Scientists design a universal flu vaccine

Scientists design a universal flu vaccine

London, Oct 1 (IANS) A new generation of universal flu vaccines has been designed, to protect against the future global pandemics that could potentially kill millions of people.

The vaccine, designed by an international team of scientists, has the potential to give protection for up to 88 per cent of known flu strains worldwide in a single shot, spelling the end of the winter flu season, the researchers said.

“The components of this universal flu vaccine would be short flu virus fragments — called epitopes — that are already known to be recognised by the immune system. Our collaboration has found a way to select epitopes reaching full population coverage,” said Pedro Reche of Complutense University, Madrid, Spain

“Every year researchers choose a strain of flu as the vaccine, hoping that it will protect against next year’s strains.”
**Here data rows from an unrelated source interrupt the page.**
(** * Proofs *)

(** ** Recording weights: the algebra of [max] aggregation *)

(** Order facts on [Qc] are settled on the underlying rationals. *)
Ltac qc_order :=
  repeat match goal with
         | H : ¬ (_ < _)%Qc |- _ => apply Qcnot_lt_le in H
         | H : ¬ (_ ≤ _)%Qc |- _ => apply Qcnot_le_lt in H
         end;
  try apply Qc_is_canon; unfold Qcle, Qclt in *; lra.

Lemma pymax_le_l (a b : Qc) : (a ≤ pymax a b)%Qc.
Proof. unfold pymax; case_decide; qc_order. Qed.

Lemma pymax_le_r (a b : Qc) : (b ≤ pymax a b)%Qc.
Proof. unfold pymax; case_decide; qc_order. Qed.

Lemma pymax_swap (a b c : Qc) : pymax (pymax a b) c = pymax (pymax a c) b.
Proof. unfold pymax; repeat case_decide; qc_order. Qed.

Lemma pymax_idemp (a b : Qc) : pymax (pymax a b) b = pymax a b.
Proof. unfold pymax; repeat case_decide; qc_order. Qed.

Lemma lookup_record_weight (m : gmap Z Qc) (k k' : Z) (w : Qc) :
  record_weight m k w !! k' =
  if decide (k = k') then Some (pymax (default 0%Qc (m !! k)) w) else m !! k'.
Proof. unfold record_weight. by rewrite lookup_insert. Qed.

Lemma record_weight_comm (m : gmap Z Qc) (k1 k2 : Z) (w1 w2 : Qc) :
  record_weight (record_weight m k1 w1) k2 w2 =
  record_weight (record_weight m k2 w2) k1 w1.
Proof.
  apply map_eq; intros k. rewrite !lookup_record_weight.
  destruct (decide (k1 = k2)) as [->|Hne].
  - rewrite !(decide_True (P := k2 = k2)) by done. simpl.
    destruct (decide (k2 = k)); [|done]. by rewrite pymax_swap.
  - rewrite (decide_False (P := k2 = k1)) by done.
    destruct (decide (k1 = k)), (decide (k2 = k)); congruence.
Qed.

Lemma record_weight_idemp (m : gmap Z Qc) (k : Z) (w : Qc) :
  record_weight (record_weight m k w) k w = record_weight m k w.
Proof.
  apply map_eq; intros k'. rewrite !lookup_record_weight.
  rewrite (decide_True (P := k = k)) by done. simpl.
  destruct (decide (k = k')); [|done]. by rewrite pymax_idemp.
Qed.

Global Instance record_all_perm (result : gmap Z Qc) :
  Proper ((≡ₚ) ==> (=)) (record_all result).
Proof.
  apply (foldr_permutation_proper (=)); [solve_proper|].
  intros [k1 w1] [k2 w2] m; simpl. apply record_weight_comm.
Qed.

Lemma record_all_app (result : gmap Z Qc) (l1 l2 : list (Z * Qc)) :
  record_all result (l1 ++ l2) = record_all (record_all result l2) l1.
Proof. unfold record_all. by rewrite foldr_app. Qed.

Lemma record_all_snoc (result : gmap Z Qc) (l : list (Z * Qc)) (k : Z) (w : Qc) :
  record_all (record_weight result k w) l = record_weight (record_all result l) k w.
Proof.
  change (record_all (record_all result [(k, w)]) l = record_all result ((k, w) :: l)).
  rewrite <-record_all_app. apply record_all_perm.
  by rewrite Permutation_app_comm.
Qed.

Lemma record_all_dup (result : gmap Z Qc) (l : list (Z * Qc)) (x : Z * Qc) :
  x ∈ l → record_all result (x :: l) = record_all result l.
Proof.
  intros (l1 & l2 & ->)%list_elem_of_split.
  rewrite (record_all_perm result (x :: l1 ++ x :: l2) (x :: x :: l1 ++ l2)).
  - rewrite (record_all_perm result (l1 ++ x :: l2) (x :: l1 ++ l2)).
    + simpl. apply record_weight_idemp.
    + by rewrite Permutation_middle.
  - by rewrite <-Permutation_middle.
Qed.

Lemma record_all_remove_dups (result : gmap Z Qc) (l : list (Z * Qc)) :
  record_all result (remove_dups l) = record_all result l.
Proof.
  induction l as [|x l IH]; [done|]. simpl.
  destruct (decide_rel elem_of x l) as [Hin|Hin].
  - rewrite IH. symmetry. by apply (record_all_dup result l x).
  - simpl. by rewrite IH.
Qed.

(** A sequence of updates matters only through the set of its items. *)
Lemma record_all_ext (result : gmap Z Qc) (l1 l2 : list (Z * Qc)) :
  (∀ x, x ∈ l1 ↔ x ∈ l2) → record_all result l1 = record_all result l2.
Proof.
  intros Heq. rewrite <-(record_all_remove_dups _ l1), <-(record_all_remove_dups _ l2).
  apply record_all_perm, NoDup_Permutation; [apply NoDup_remove_dups..|].
  intros x. by rewrite !elem_of_remove_dups.
Qed.

Lemma dom_record_weight (m : gmap Z Qc) (k : Z) (w : Qc) :
  dom (record_weight m k w) = {[ k ]} ∪ dom m.
Proof. unfold record_weight. by rewrite dom_insert_L. Qed.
“We know this method is safe, and that it works reasonably well most of the time,” said Derek Gatherer of Lancaster University in Britain.

“However, sometimes it doesn’t work — as in the H3N2 (influenza A) vaccine failure in winter 2014-2015 — and even when it does it is immensely expensive and labour-intensive. Also, these yearly vaccines give us no protection at all against potential future pandemic flu,” Gatherer added.

Previous pandemics include the “Spanish flu” of 1918, and the two subsequent pandemics of 1957 and 1968, which led to millions of deaths.

Currently, annual flu epidemics are estimated to cause up to half a million deaths globally, recent reports from the World Health Organization revealed.

In addition, scientists have also devised a US-specific vaccine with coverage of 95 per cent of known influenza strains in the country.

The researchers have applied ground-breaking computational techniques to design the vaccine.

“Based on our knowledge of the flu virus and the human immune system, we can use computers to design the components of a vaccine that gives much broader and longer-lasting protection,” Gatherer said, in the study published in the journal Bioinformatics.